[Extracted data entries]
- Opening Delimiter -

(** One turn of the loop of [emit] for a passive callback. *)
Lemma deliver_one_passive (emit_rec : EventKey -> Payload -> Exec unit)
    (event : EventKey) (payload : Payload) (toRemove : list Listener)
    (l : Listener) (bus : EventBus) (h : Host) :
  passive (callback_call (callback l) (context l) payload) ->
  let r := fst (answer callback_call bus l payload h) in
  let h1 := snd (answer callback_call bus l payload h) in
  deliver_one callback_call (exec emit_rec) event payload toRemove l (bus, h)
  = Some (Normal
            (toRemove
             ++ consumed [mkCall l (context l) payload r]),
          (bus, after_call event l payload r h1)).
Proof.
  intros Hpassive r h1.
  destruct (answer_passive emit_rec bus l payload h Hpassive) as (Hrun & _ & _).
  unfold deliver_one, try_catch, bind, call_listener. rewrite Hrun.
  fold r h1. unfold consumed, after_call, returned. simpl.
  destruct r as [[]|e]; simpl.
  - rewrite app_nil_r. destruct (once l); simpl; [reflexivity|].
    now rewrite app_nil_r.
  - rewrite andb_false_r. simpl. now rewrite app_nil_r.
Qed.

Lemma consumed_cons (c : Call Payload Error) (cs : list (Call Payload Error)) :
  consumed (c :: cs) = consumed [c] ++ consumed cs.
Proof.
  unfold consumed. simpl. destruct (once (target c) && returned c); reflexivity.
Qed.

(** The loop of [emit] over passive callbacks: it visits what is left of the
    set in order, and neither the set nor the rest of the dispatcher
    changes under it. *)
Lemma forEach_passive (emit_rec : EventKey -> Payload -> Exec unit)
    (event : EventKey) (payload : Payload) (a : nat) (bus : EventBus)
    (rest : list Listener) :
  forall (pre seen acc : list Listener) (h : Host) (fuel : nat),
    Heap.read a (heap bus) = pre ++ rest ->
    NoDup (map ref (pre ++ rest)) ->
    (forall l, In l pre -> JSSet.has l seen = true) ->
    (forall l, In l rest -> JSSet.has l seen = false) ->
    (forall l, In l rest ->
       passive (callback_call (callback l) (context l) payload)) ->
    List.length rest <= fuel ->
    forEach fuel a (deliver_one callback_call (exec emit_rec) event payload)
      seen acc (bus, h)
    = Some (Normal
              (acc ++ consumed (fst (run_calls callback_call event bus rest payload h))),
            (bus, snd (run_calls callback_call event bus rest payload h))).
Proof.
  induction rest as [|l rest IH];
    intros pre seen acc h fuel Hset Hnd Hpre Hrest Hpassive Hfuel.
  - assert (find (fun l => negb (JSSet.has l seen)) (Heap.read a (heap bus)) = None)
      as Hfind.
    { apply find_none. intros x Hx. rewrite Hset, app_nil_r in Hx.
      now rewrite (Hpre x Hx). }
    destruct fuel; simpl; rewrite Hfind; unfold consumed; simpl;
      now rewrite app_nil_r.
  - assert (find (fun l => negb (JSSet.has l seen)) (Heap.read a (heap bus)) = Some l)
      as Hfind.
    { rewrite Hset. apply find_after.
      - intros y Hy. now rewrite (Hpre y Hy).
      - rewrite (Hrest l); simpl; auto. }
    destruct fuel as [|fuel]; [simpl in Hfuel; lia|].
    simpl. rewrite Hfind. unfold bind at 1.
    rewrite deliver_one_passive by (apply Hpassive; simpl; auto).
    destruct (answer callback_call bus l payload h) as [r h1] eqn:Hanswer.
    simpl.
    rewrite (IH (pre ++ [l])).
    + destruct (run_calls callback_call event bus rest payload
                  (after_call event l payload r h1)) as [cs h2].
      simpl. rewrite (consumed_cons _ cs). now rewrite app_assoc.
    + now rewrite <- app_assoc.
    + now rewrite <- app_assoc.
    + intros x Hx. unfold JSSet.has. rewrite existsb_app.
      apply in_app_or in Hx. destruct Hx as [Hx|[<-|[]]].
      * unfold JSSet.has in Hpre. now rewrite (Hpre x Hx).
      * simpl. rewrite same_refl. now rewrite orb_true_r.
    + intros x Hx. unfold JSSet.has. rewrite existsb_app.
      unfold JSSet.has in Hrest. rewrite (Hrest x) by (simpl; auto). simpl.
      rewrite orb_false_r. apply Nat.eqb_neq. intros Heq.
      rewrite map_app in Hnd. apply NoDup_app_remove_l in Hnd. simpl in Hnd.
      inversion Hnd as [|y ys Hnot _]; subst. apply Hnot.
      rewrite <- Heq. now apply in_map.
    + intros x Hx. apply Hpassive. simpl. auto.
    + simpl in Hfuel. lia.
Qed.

- Closing Delimiter -

- EXERCISE AIM:
Above are the records. Print exactly, and only, the lines from the line with "fold r h1. unfold" to the line with "NoDup (map ref (pre ++ rest)) ->", both inclusive.

- YOUR SOLUTION:
  fold r h1. unfold consumed, after_call, returned. simpl.
  destruct r as [[]|e]; simpl.
  - rewrite app_nil_r. destruct (once l); simpl; [reflexivity|].
    now rewrite app_nil_r.
  - rewrite andb_false_r. simpl. now rewrite app_nil_r.
Qed.

Lemma consumed_cons (c : Call Payload Error) (cs : list (Call Payload Error)) :
  consumed (c :: cs) = consumed [c] ++ consumed cs.
Proof.
  unfold consumed. simpl. destruct (once (target c) && returned c); reflexivity.
Qed.

(** The loop of [emit] over passive callbacks: it visits what is left of the
    set in order, and neither the set nor the rest of the dispatcher
    changes under it. *)
Lemma forEach_passive (emit_rec : EventKey -> Payload -> Exec unit)
    (event : EventKey) (payload : Payload) (a : nat) (bus : EventBus)
    (rest : list Listener) :
  forall (pre seen acc : list Listener) (h : Host) (fuel : nat),
    Heap.read a (heap bus) = pre ++ rest ->
    NoDup (map ref (pre ++ rest)) ->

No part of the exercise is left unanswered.